Die Polizeiinspektionen Kemnath und Eschenbach kontrollierten an drei Tagen gezielt die Fahrtüchtigkeit von Fahrzeugführern. Das Ergebnis ist alarmierend: 20 Fahrer standen unter Drogeneinfluss – zwei davon wurden gleich zweimal erwischt.
Drei Kontrolltage in Kemnath und Grafenwöhr
Am 13., 18. und 19. Mai 2026 führten die Polizeiinspektionen Kemnath und Eschenbach i.d.OPf. gemeinsame Verkehrskontrollaktionen durch. Schwerpunkt der Einsätze war die Überprüfung der Fahrtüchtigkeit im Zusammenhang mit Drogenkonsum — insbesondere Cannabis. An allen drei Tagen waren mehrere Streifenbesatzungen beider Dienststellen im Einsatz.
Fünf Cannabissünder auf der B22 bei Kemnath
Die erste Kontrollaktion fand am 13. Mai 2026 auf der Bundesstraße 22 im Gemeindebereich Schönreuth der Stadt Kemnath statt. Fünf Fahrzeugführer mussten beanstandet werden, da sie offensichtlich unter dem Einfluss von Cannabis am Steuer fuhren. Zudem muss sich eine weitere Person wegen Fahrens ohne Fahrerlaubnis verantworten. Allen betroffenen Fahrern wurde die Weiterfahrt untersagt, entsprechende Straf- und Ordnungswidrigkeitenverfahren wurden eingeleitet.
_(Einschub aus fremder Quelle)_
Lemma self_check_of_run (table : list (Z * Z)) (nc ipc : nat) (g g' : G)
      (enc : list string) (tests : list (list np_scalar)) :
  generate_trials table nc ipc g = Ok (enc, tests, g') ->
  0 < ipc ->
  self_check tests = balanced_report table ipc.
Proof.
  intros E Hipc.
  destruct (generate_trials_ok _ _ _ _ E) as (grid & bins & g1 & g2 & E1 & _ & E3).
  pose proof (grid_rows_length _ _ _ _ E1) as Rect.
  pose proof (lure_bins_eq _ _ _ _ E1) as Hbins.
  set (bu := bins_unique table) in *. set (ipb := ipc / length bu) in *.
  assert (Hcov : length bu * ipb = ipc).
  { pose proof E3 as S. eapply test_trials_struct in S; [|exact Rect].
    destruct S as (r0 & r1 & r2 & r3 & r4 & _ & _ & _
                   & _ & _ & _ & _ & _ & _ & Hb & _).
    rewrite Hbins, repeat_each_length in Hb. exact Hb. }
  assert (Hipb : 0 < ipb) by nia.
  assert (Hcell : forall trial, In trial tests ->
                    cell 2 trial = trial_type_of trial
                    /\ In (trial_type_of trial) trial_types)
    by (intros; eapply tests_type_cell; eauto).
  assert (Hblock : forall t, In t trial_types ->
                     length (trials_of t tests) = ipc
                     /\ Permutation (map lure_bin_of (trials_of t tests))
                                    (map Some bins))
    by (intros; eapply trials_of_block; eauto).
  assert (Hst : forall t, In t trial_types ->
                  exists sh,
                    Forall (fun p => length p = 2) sh
                    /\ length sh = length bins
                    /\ Permutation (stacked_block t sh bins) (trials_of t tests))
    by (intros; eapply trials_of_stacked; eauto).
  assert (Hcol : forall t, In t trial_types ->
                   filter (fun r => String.eqb (cell 2 r) t) tests = trials_of t tests).
  { intros t Ht. unfold trials_of. apply filter_ext_in. intros trial Hin.
    destruct (Hcell _ Hin) as [-> _]. reflexivity. }
  assert (Htypes : NpText.unique (map (cell 2) tests) = trial_types).
  { change trial_types with (NpText.unique trial_types).
    apply text_unique_ext. intros x. split.
    - intros Hx. apply in_map_iff in Hx. destruct Hx as (trial & <- & Hin).
      destruct (Hcell _ Hin) as [-> Ht]. exact Ht.
    - intros Hx.
      destruct (Hblock x Hx) as [Hlen _].
      destruct (trials_of x tests) as [|trial rest] eqn:Et; [simpl in Hlen; lia|].
      assert (Hin : In trial (trials_of x tests)) by (rewrite Et; now left).
      unfold trials_of in Hin. apply filter_In in Hin. destruct Hin as [Hin Hty].
      apply String.eqb_eq in Hty. apply in_map_iff. exists trial.
      destruct (Hcell _ Hin) as [-> _]. auto. }
  assert (Hrep : forall t, In t trial_types ->
             NpText.unique_counts
               (map (cell 3) (filter (fun r => String.eqb (cell 2 r) t) tests))
             = (NpText.unique (map Np.str bu),
                map (fun _ => ipb) (NpText.unique (map Np.str bu)))).
  { intros t Ht. rewrite (Hcol t Ht).
    destruct (Hst t Ht) as (sh & F2 & Lsh & P).
    destruct (stacked_block_cells t bins F2 Lsh) as [Hcells _].
    assert (PC : Permutation (map (cell 3) (trials_of t tests)) (map Np.str bins)).
    { rewrite <- Hcells. symmetry. now apply Permutation_map. }
    unfold NpText.unique_counts.
    assert (Hu : NpText.unique (map (cell 3) (trials_of t tests))
                 = NpText.unique (map Np.str bu)).
    { apply text_unique_ext. intros x. split; intros Hx.
      - apply (Permutation_in _ PC) in Hx. rewrite Hbins in Hx.
        apply in_map_iff in Hx. destruct Hx as (b & <- & Hb).
        apply in_map. eapply repeat_each_In; eauto.
      - apply (Permutation_in _ (Permutation_sym PC)). rewrite Hbins.
        apply in_map_iff in Hx. destruct Hx as (b & <- & Hb).
        apply in_map. now apply In_repeat_each. }
    rewrite Hu. f_equal.
    apply map_ext_in. intros s Hs. apply -> text_unique_In in Hs.
    apply in_map_iff in Hs. destruct Hs as (b & <- & Hb).
    rewrite (proj1 (Permutation_count_occ string_dec _ _) PC).
    rewrite <- (count_occ_map Np.str Z.eq_dec string_dec str_inj).
    rewrite Hbins. apply count_occ_repeat_each; [apply unique_NoDup | exact Hb]. }
  unfold self_check, balanced_report. rewrite Htypes.
  fold bu. fold ipb.
  unfold trial_types in *. simpl map.
  rewrite !Hrep by (simpl; auto). reflexivity.
Qed.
Drogen und Waffe in Wohnung gefunden
Die Kontrollen am 18. und 19. Mai 2026 fanden im Stadtgebiet Grafenwöhr statt. Am 18. Mai wurden neun Fahrzeugführer unter Drogeneinfluss festgestellt. Besonders auffällig: Bei einem 45-jährigen Fahrer, der unter Cannabiseinfluss am Steuer saß, führten die Ermittler anschließend eine Wohnungsdurchsuchung durch.
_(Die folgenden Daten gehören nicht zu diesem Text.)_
(** ** [class Post] *)

(** [any(phrase in value for phrase in phrases)]: the generator is consumed
    up to the first true element. *)
Fixpoint any_phrase_in (phrases : list string) (value : pyval) : result bool :=
  match phrases with
  | [] => Return false
  | phrase :: rest =>
      match py_in_str phrase value with
      | Return true => Return true
      | Return false => any_phrase_in rest value
      | Raise e => Raise e
      end
  end.

Definition validate_title (value : pyval) : DB pyval :=
  if is_None value || String.eqb (strip (py_str value)) "" then
    raise (ValueError "Post must have a title.")
  else
    found <- lift (any_phrase_in CLICKBAIT_PHRASES value) ;;
    if negb found then
      raise (ValueError "Title must contain clickbait keywords.")
    else ret value.

Definition validate_content (value : pyval) : DB pyval :=
  if is_None value then raise (ValueError "Post must have content.")
  else
    n <- lift (py_len value) ;;
    if n <? 250 then
      raise (ValueError "Content must be at least 250 characters.")
    else ret value.

Definition validate_summary (value : pyval) : DB pyval :=
  if is_None value then ret value
  else
    n <- lift (py_len value) ;;
    if 250 <? n then
      raise (ValueError "Summary must be 250 characters or fewer.")
    else ret value.

Definition validate_category (value : pyval) : DB pyval :=
  if negb (py_in_list value ALLOWED_CATEGORIES) then
    raise (ValueError "Category must be Fiction or Non-Fiction.")
  else ret value.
Dabei stellten sie geringe Mengen Amphetamin und Kokain sowie eine Softair-Pistole mit Laserzielvorrichtung sicher. Am Folgetag mussten sechs weitere Fahrzeugführer wegen Cannabiskonsums gestoppt werden — darunter zwei Personen, die bereits am Vortag beanstandet worden waren und trotzdem erneut berauscht am Steuer saßen.
Hohe Bußgelder – Polizei kündigt weitere Kontrollen an
Die rechtlichen Konsequenzen für Cannabiskonsum am Steuer sind empfindlich: Beim ersten Verstoß drohen ein Bußgeld von 500 Euro sowie ein einmonatiges Fahrverbot. Im Wiederholungsfall steigen die Sanktionen auf 1.000 Euro Bußgeld und drei Monate Fahrverbot. Die Polizei betont, dass solche Kontrollaktionen einen wichtigen Beitrag zur Verkehrssicherheit leisten und auch künftig konsequent fortgeführt werden.